If you’re interested, you can apply through our form (or via our Slack in the #gsoc channel), and don't forget to apply on the GSoC website.. So you'll need to apply on both websites!

How to create a project application/proposal?**

We expect your application to be in the range of 1000-1500 words. Your proposal should contain all the relevant information which are stated below and must explain in depth about the problem you are solving, the tools, data structures, algorithms etc. that are required in order for you to successfully complete the project. Your proposal should contain at least the following information, plus anything you think is relevant:

  • Your name, email, slack handle (relevant information)
  • Title of your proposal.
  • Abstract of your proposal.
  • Detailed description of your idea including explanation on why is it innovative and what it will contribute to the project and to Weaviate.
  • Description of previous work, existing solutions (links to prototypes, bibliography, are more than welcome).
  • Mention the details of your academic studies, any previous work, internships, relevant work experience or to open source. (Previous GSOC, PRs your made, etc.)
  • Relevant skills that will help you to achieve the goal (programming languages, frameworks, etc. )?
  • Do you plan to have any other commitments during GSoC that may affect your work? Any vacations/holidays? Will you be available full time to work on your project? (Please refrain from applying if you cannot manage your time and cannot guarantee 100% commitment.)
  • Also, you must join our Slack and get in touch with the mentors before hand so that they’ll help you draft an amazing application by reviewing it ahead of time. (Note: This must be done one week ahead of the submission deadline).

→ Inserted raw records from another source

(** * SRT PnL Stress Analysis: a shallow embedding of [srt_stress_analysis]

    The repository holds two versions of one script.  Version 2.0
    ([SRT PnL Stress Analysis v2.py]) simulates the first-loss tranche
    quarter by quarter; version 1.0 ([SRT PnL Stress Analysis v1.py]) does
    it year by year.  Both are embedded below, each in its own module, as
    the loops are written: the mutable locals of a scenario are an explicit
    [state] record, one loop iteration is a [step], and the [results] list
    is the list of the rows the steps append.

    Numbers.  The scripts never name a numeric type: every quantity flows
    through [+], [-], [*] and [/] only, so the functions run unchanged on
    [int], [float] or [fractions.Fraction] arguments.  The embedding uses the
    rationals [Q], that is the exact arithmetic the code performs on
    [Fraction]s and the one the formulas denote; on binary floats each
    operation is in addition rounded, which no statement below speaks about.
    Equality of amounts is [Qeq] ([==]).

    Exceptions.  Python's true division raises [ZeroDivisionError] on a zero
    divisor and list indexing raises [IndexError]; an exception leaves the
    function without a result.  This is the [result] monad below.

    The plotting calls and the [pnl_over_time] buffer that feeds them have no
    effect on the returned table and are left out. *)

From Stdlib Require Import QArith Qpower ZArith List Bool Lia Lqa.
Import ListNotations.
Open Scope Q_scope.

(** ** Python runtime pieces *)

Inductive exn : Type :=
| ZeroDivisionError
| IndexError.

Inductive result (A : Type) : Type :=
| Ok (a : A)
| Raise (e : exn).

Arguments Ok {A} a.
Arguments Raise {A} e.

Definition bind {A B : Type} (c : result A) (k : A -> result B) : result B :=
  match c with
  | Ok a => k a
  | Raise e => Raise e
  end.

Notation "x <- c ;; k" := (bind c (fun x => k))
  (at level 61, c at next level, right associativity).

(** [a / b] on numbers. *)
Definition py_div (a b : Q) : result Q :=
  if Qeq_bool b 0 then Raise ZeroDivisionError else Ok (a / b).

(** [l[i]] on a list: a negative index counts from the end. *)
Definition py_index {A : Type} (l : list A) (i : Z) : result A :=
  let n := Z.of_nat (length l) in
  let j := if (i <? 0)%Z then (i + n)%Z else i in
  if ((j <? 0)%Z || (n <=? j)%Z)%bool then Raise IndexError
  else match nth_error l (Z.to_nat j) with
       | Some x => Ok x
       | None => Raise IndexError
       end.
Lemma digits_space_free s : all_digits s = true -> space_free s = true.
Proof.
  induction s as [|c r IH]; [reflexivity|]. cbn [all_digits space_free].
  intros H. apply andb_true_iff in H. destruct H as [Hc Hr].
  rewrite (digit_not_space c Hc), (IH Hr). reflexivity.
Qed.

Lemma py_int_digits s :
  all_digits s = true ->
  py_int s = if Py.max_str_digits <? count_digits s then None
             else int_digits false 0 s.
Proof.
  intros H. unfold py_int. rewrite strip_space_free by apply digits_space_free, H.
  destruct (Py.max_str_digits <? count_digits s); [reflexivity|].
  destruct s as [|c r]; [reflexivity|]. cbn [all_digits] in H.
  apply andb_true_iff in H. destruct H as [Hc _].
  destruct c as [[] [] [] [] [] [] [] []]; try discriminate Hc; reflexivity.
Qed.

(** [int(str(n))] is [n] as long as the numeral has at most 4300
    digits; beyond that [int] raises. *)
Lemma py_int_of_str n :
  py_int (Py.str_of_int n)
  = if Py.max_str_digits <? count_digits (Py.str_of_int n) then None else Some n.
Proof.
  destruct n as [|p|p]; [reflexivity| |].
  - rewrite py_int_digits by (apply str_of_int_digits; lia).
    destruct (Py.max_str_digits <? count_digits _); [reflexivity|].
    rewrite str_of_pos, int_digits_uint
      by (left; apply DecimalPos.Unsigned.to_uint_nonnil).
    rewrite <- uint_value_of_uint. unfold Z.of_uint.
    rewrite DecimalPos.Unsigned.of_to. reflexivity.
  - assert (E : Py.str_of_int (Z.neg p)
                = String "-" (NilEmpty.string_of_uint (Pos.to_uint p))).
    { unfold Py.str_of_int. simpl. unfold NilZero.string_of_uint.
      pose proof (DecimalPos.Unsigned.to_uint_nonnil p) as Hn.
      destruct (Pos.to_uint p); congruence. }
    rewrite E. unfold py_int. rewrite strip_space_free.
    + destruct (Py.max_str_digits <? count_digits _); [reflexivity|].
      rewrite int_digits_uint by (left; apply DecimalPos.Unsigned.to_uint_nonnil).
      rewrite <- uint_value_of_uint. unfold Z.of_uint.
      rewrite DecimalPos.Unsigned.of_to. reflexivity.
    + cbn [space_free]. rewrite digits_space_free by apply all_digits_uint. reflexivity.
Qed.
(** * AI web browsing agent: the client of the progress-event protocol

    The development embeds the TypeScript client of the repository
    (types/index.ts, pages/index.tsx, components/TaskInput.tsx,
    components/Chat.tsx) and the parts of the action loop that the
    specification describes.

    - [Js]              : the JavaScript values a parsed frame carries;
    - [Text]            : lower case, white space, containment;
    - [BrowsingTask], [ChatMessage], [ScreenshotData], [StatusUpdate],
      [WebSocketUpdate] : the interfaces of types/index.ts;
    - [Index]           : the [Home] page: [ws.onmessage],
                          [connectWebSocket], [handleSubmitTask];
    - [TaskInput], [Chat], [Screenshot] : the form with its submit guard,
                          the chat panel, the screenshot panel;
    - [HomeView]        : what [Home] hands to its panels;
    - [Page], [Tab]     : the handlers of one instance of [Home] as the
                          browser calls them, and [Home] unmounted and
                          mounted anew;
    - [Core], [Resolver], [Loop] : the run registry, the selector resolver
                          and the loop controller of the specification. *)

From Stdlib Require Import ZArith String Ascii List Bool Lia DecimalString.
From stdpp Require Import base gmap strings list.
Import ListNotations.

Local Open Scope string_scope.
Local Open Scope Z_scope.

(* ===================================================================== *)
(** ** JavaScript values                                                  *)
(* ===================================================================== *)

Local Set Warnings "-register-all".

Module Js.

(** The values [JSON.parse] builds, and [undefined] for a property that
    is missing.  A number is [JNum n] when it is an integer with
    [|n| < 2^53], which JavaScript prints as its decimal digits (the
    results of [Date.now()] and of [.length] are such); any other number
    is a [JFloat], given by the text JavaScript prints for it and by
    whether it is greater than 0 (it is never 0).  An array holds its
    elements, an object its own properties, each key once, in insertion
    order; nothing [JSON.parse] builds is callable.  A string stands for
    its UTF-8 bytes. *)
Inductive jsval : Type :=
  | JUndefined
  | JNull
  | JBool (b : bool)
  | JNum (n : Z)
  | JFloat (text : string) (positive : bool)
  | JStr (s : string)
  | JArr (elements : list jsval)
  | JObj (members : list (string * jsval)).

#[export] Instance jsval_eq_dec : EqDecision jsval.
Proof.
  unfold EqDecision, Decision.
  fix IH 1. intros v w.
  destruct v as [| |b|n|t p|s|l|m], w as [| |b'|n'|t' p'|s'|l'|m'];
    try (right; discriminate); try (left; reflexivity).
  - destruct (Bool.bool_dec b b'); [left; congruence | right; congruence].
  - destruct (Z.eq_dec n n'); [left; congruence | right; congruence].
  - destruct (String.string_dec t t'); [| right; congruence].
    destruct (Bool.bool_dec p p'); [left; congruence | right; congruence].
  - destruct (String.string_dec s s'); [left; congruence | right; congruence].
  - assert (Hl : {l = l'} + {l ≠ l'}).
    { revert l'. induction l as [|x l IHl]; intros [|y l'];
        try (right; discriminate); try (left; reflexivity).
      destruct (IH x y); [| right; congruence].
      destruct (IHl l'); [left; congruence | right; congruence]. }
    destruct Hl; [left; congruence | right; congruence].
  - assert (Hl : {m = m'} + {m ≠ m'}).
    { revert m'. induction m as [|[k x] m IHm]; intros [|[k' y] m'];
        try (right; discriminate); try (left; reflexivity).
      destruct (String.string_dec k k'); [| right; congruence].
      destruct (IH x y); [| right; congruence].
      destruct (IHm m'); [left; congruence | right; congruence]. }
    destruct Hl; [left; congruence | right; congruence].
Defined.

(** The values that stand for a value of the program: the integer of a
    [JNum] is in the range that is printed as digits, and the text of a
    [JFloat] is not empty. *)
Fixpoint wf (v : jsval) : bool :=
  match v with
  | JNum n => Z.abs n <? 2 ^ 53
  | JFloat text _ => negb (String.eqb text "")
  | JArr elements => forallb wf elements
  | JObj members => forallb (fun kv => let '(_, x) := kv in wf x) members
  | _ => true
  end.

(** An own property of a nested object; [undefined] when it is missing. *)
Fixpoint own (members : list (string * jsval)) (k : string) : jsval :=
  match members with
  | [] => JUndefined
  | (k', v) :: rest => if String.eqb k' k then v else own rest k
  end.
(** * CardioNova backend: prediction pipeline, narratives, history and auth

    A shallow embedding of the Flask backend (routes/predict_routes.py,
    routes/auth_routes.py, utils/shap_handler.py, utils/gemini_client.py,
    utils/token.py) together with the properties its specification states.

    Conventions of the embedding:
    - a Python call that may raise is a function into [Outcome];
    - JSON values (request bodies, token payloads, data-frame cells, stored
      fields) are values of [JVal]; Python's [None] is [JNull];
    - Python dicts that are only read by key are [gmap string JVal];
    - finite floats are the rationals they denote ([Q]); comparison and
      absolute value are exact on floats; a sum or a quotient of floats is
      the exact one followed by the rounding [fl] to the nearest double;
    - a Python string is kept as its UTF-8 encoding, and the string methods
      work on its characters, not on its bytes;
    - the fitted artefacts loaded from disk, the explainer, the generative
      service, the JWT and BSON libraries, the server's reading of a query
      and the clock are fields of [Env];
    - the document store is the explicit state [Mongo]. *)

From Stdlib Require Import QArith Qabs ZArith Lia Lqa Ascii String DecimalString List Permutation Sorted.
From stdpp Require Import base option gmap strings list sorting.

Set Warnings "-register-all".
Local Open Scope string_scope.
Local Open Scope Z_scope.

(** ** Exceptions and outcomes *)

Inductive exc_class :=
| ValueError (* or a subclass of it *) | TypeError | KeyError | IndexError | AttributeError
| OverflowError | RuntimeError | OtherError.

Record exn := Exn { exn_class : exc_class; exn_msg : string }.

Inductive Outcome (A : Type) :=
| Returned (a : A)
| Raised (e : exn).
Arguments Returned {A} a.
Arguments Raised {A} e.

Definition obind {A B} (o : Outcome A) (k : A -> Outcome B) : Outcome B :=
  match o with
  | Returned a => k a
  | Raised e => Raised e
  end.

Notation "'let*' x ':=' c 'in' k" := (obind c (fun x => k))
  (at level 10, x pattern, c at level 100, k at level 200).

#[global] Instance exc_class_eq_dec : EqDecision exc_class.
Proof. solve_decision. Defined.

(** ** Python floats and JSON values *)

Inductive pyfloat :=
| FFin (q : Q)
| FInf (negative : bool)
| FNaN.

(** [a < t] for a float [a] and a finite threshold [t]; false on NaN. *)
Definition Qltb (x y : Q) : bool := negb (Qle_bool y x).

Definition flt (a : pyfloat) (t : Q) : bool :=
  match a with
  | FFin q => Qltb q t
  | FInf negative => negative
  | FNaN => false
  end.

Inductive JVal :=
| JNull
| JBool (b : bool)
| JInt (z : Z)
| JFloat (f : pyfloat)
| JStr (s : string)
| JArr (l : list JVal)
| JObj (d : list (string * JVal)).
(** [JObj d] is a dict given by its items, in order, with distinct keys. *)

(** [bool(v)]. *)
Definition py_truthy (v : JVal) : bool :=
  match v with
  | JNull => false
  | JBool b => b
  | JInt z => negb (z =? 0)
  | JFloat (FFin q) => negb (Qeq_bool q 0)
  | JFloat _ => true
  | JStr s => negb (String.eqb s "")
  | JArr l => match l with [] => false | _ => true end
  | JObj d => match d with [] => false | _ => true end
  end.

(** [a or b]. *)
Definition py_or (a b : JVal) : JVal := if py_truthy a then a else b.

(** [d.get(k)] on the items of a dict: [None] when the key is missing. *)
Fixpoint dict_get (d : list (string * JVal)) (k : string) : JVal :=
  match d with
  | [] => JNull
  | (k', v) :: d' => if String.eqb k' k then v else dict_get d' k
  end.

(** [v.get(k)]: only dicts have the method. *)
Definition jget (v : JVal) (k : string) : Outcome JVal :=
  match v with
  | JObj d => Returned (dict_get d k)
  | _ => Raised (Exn AttributeError "object has no attribute 'get'")
  end.

(** [v.items()]. *)
Definition jitems (v : JVal) : Outcome (list (string * JVal)) :=
  match v with
  | JObj d => Returned d
  | _ => Raised (Exn AttributeError "object has no attribute 'items'")
  end.

(** The largest magnitude an [int] may have for [float(int)] not to raise
    [OverflowError]: integers round to the nearest double, and everything
    from [2^1024 - 2^970] on rounds past the largest finite double. *)
Definition float_int_limit : Z := 2 ^ 1024 - 2 ^ 970.

(** [float(v)] for a cell value.  Strings go through Python's float grammar,
    which is the parameter [float_of_str].  An integer is taken to its own
    value: rounding to a double is monotone and the thresholds compared
    against below are small integers, so the comparisons agree. *)
Definition py_float (float_of_str : string -> option pyfloat) (v : JVal) : Outcome pyfloat :=
  match v with
  | JNull => Raised (Exn TypeError "float() argument must be a string or a real number, not 'NoneType'")
  | JBool b => Returned (FFin (if b then 1 else 0)%Q)
  | JInt z =>
      if Z.abs z <? float_int_limit then Returned (FFin (inject_Z z))
      else Raised (Exn OverflowError "int too large to convert to float")
  | JFloat f => Returned f
  | JStr s =>
      match float_of_str s with
      | Some f => Returned f
      | None => Raised (Exn ValueError "could not convert string to float")
      end
  | JArr _ => Raised (Exn TypeError "float() argument must be a string or a real number, not 'list'")
  | JObj _ => Raised (Exn TypeError "float() argument must be a string or a real number, not 'dict'")
  end.

(** ** Feature normalizer (predict_risk, the derived columns) *)

Section Normalizer.
Variable float_of_str : string -> option pyfloat.

Definition _age_group (a : JVal) : string :=
  match py_float float_of_str a with
  | Raised _ => "unknown"
  | Returned a =>
      if flt a 31 then "0-30"
      else if flt a 46 then "31-45"
      else if flt a 61 then "46-60"
      else "61+"
  end.

Definition _bp_cat (b : JVal) : string :=
  match py_float float_of_str b with
  | Raised _ => "unknown"
  | Returned b =>
      if flt b 120 then "normal"
      else if flt b 130 then "elevated"
      else if flt b 140 then "hypertension1"
      else "hypertension2"
  end.

Definition _chol_cat (c : JVal) : string :=
  match py_float float_of_str c with
  | Raised _ => "unknown"
  | Returned c =>
      if flt c 200 then "normal"
      else if flt c 240 then "borderline"
      else "high"
  end.

(** [if src in df.columns and tgt not in df.columns: df[tgt] = f(df[src])]
    on the one-row frame. *)
Definition derive_column (src tgt : string) (f : JVal -> JVal)
    (df : gmap string JVal) : gmap string JVal :=
  match df !! src, df !! tgt with
  | Some v, None => <[tgt := f v]> df
  | _, _ => df
  end.

(** The four guarded assignments, in the order of the source. *)
Definition normalize (df : gmap string JVal) : gmap string JVal :=
  let df := derive_column "thalach" "thalch" (fun v => v) df in
  let df := derive_column "age" "age_group" (fun v => JStr (_age_group v)) df in
  let df := derive_column "trestbps" "bp_cat" (fun v => JStr (_bp_cat v)) df in
  derive_column "chol" "chol_cat" (fun v => JStr (_chol_cat v)) df.
End Normalizer.

(** ** Ensemble scorer (predict_risk, the score and the tier) *)

(** [(p1 + p2 + p3) / 3] as the program computes it, on doubles: each of the
    two additions and the division gives its exact result rounded by [fl] to
    the nearest double. *)
Definition final_score (fl : Q -> Q) (p1 p2 p3 : Q) : Q :=
  fl (fl (fl (p1 + p2) + p3) / 3)%Q.

(** The arithmetic mean of the specification, in exact arithmetic. *)
Definition exact_mean (p1 p2 p3 : Q) : Q := ((p1 + p2 + p3) / 3)%Q.

(** The cascade of comparisons.  The literals [0.33] and [0.66] denote the
    doubles nearest to 33/100 and 66/100; both lie a little above the
    fraction with no double in between, so a double is below the literal
    exactly when it is below the fraction. *)
Definition risk_of (final_score : Q) : string :=
  if Qltb final_score 0.33 then "Low"
  else if Qltb final_score 0.66 then "Moderate"
  else "High".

The best way to demonstrate your capability would be to submit a small patch/pull request ahead of the project selection for an existing issue or a new issue. We always prefer candidates who are self motivated and can do great with some guidance from the mentors, and have some understanding of Machine Learning, Natural Language Processing and Vector Search.

Make sure to both sign up on both our form, and on the GSoC website..

You can pick any project idea from the list below.

If you have other ideas that are not in this list, contact the team first to make sure it is relevant to our organization.

If you have questions or new ideas, don't hesitate to contact us through our Slack channel

Prerequisites

Depending on the challenge, different skills are preferred. It does not mean that you should be an expert in these technologies, but make sure to show strong motivation for what you want to learn. We have mentors that will guide you this summer to becoming an open source contributor.

Mentors

We are happy to announce a great pool of mentors this year. Depending on the subject, they will guide you through the GSoC process and help you with your contribution to Weaviate!

Ideas:

1. Make a new multi-model example with Weaviate (e.g. images and text), using the CLIP model or a new multi-modal ML model.

Project Description: Weaviate is a vector database that is completely modularized. The Core of Weaviate, without any modules attached, is a pure vector-native database. The functionality of a vector-native database can be enriched by modules. One or more modules can be attached, for example to vectorize data or other functionalities like question answering. The goal of this project is to make a new example using one of Weaviate's multi-modal modules. For example, you can make a tutorial using a dataset that combines image and text.

Required Skills: The ability to understand Weaviate’s Core and its vector search. Understanding of multi-modal ML Models. Medium advanced knowledge of Python. Basic understanding of Docker and docker compose (containerization). Good to have basic understanding of ML and NLP, not mandatory.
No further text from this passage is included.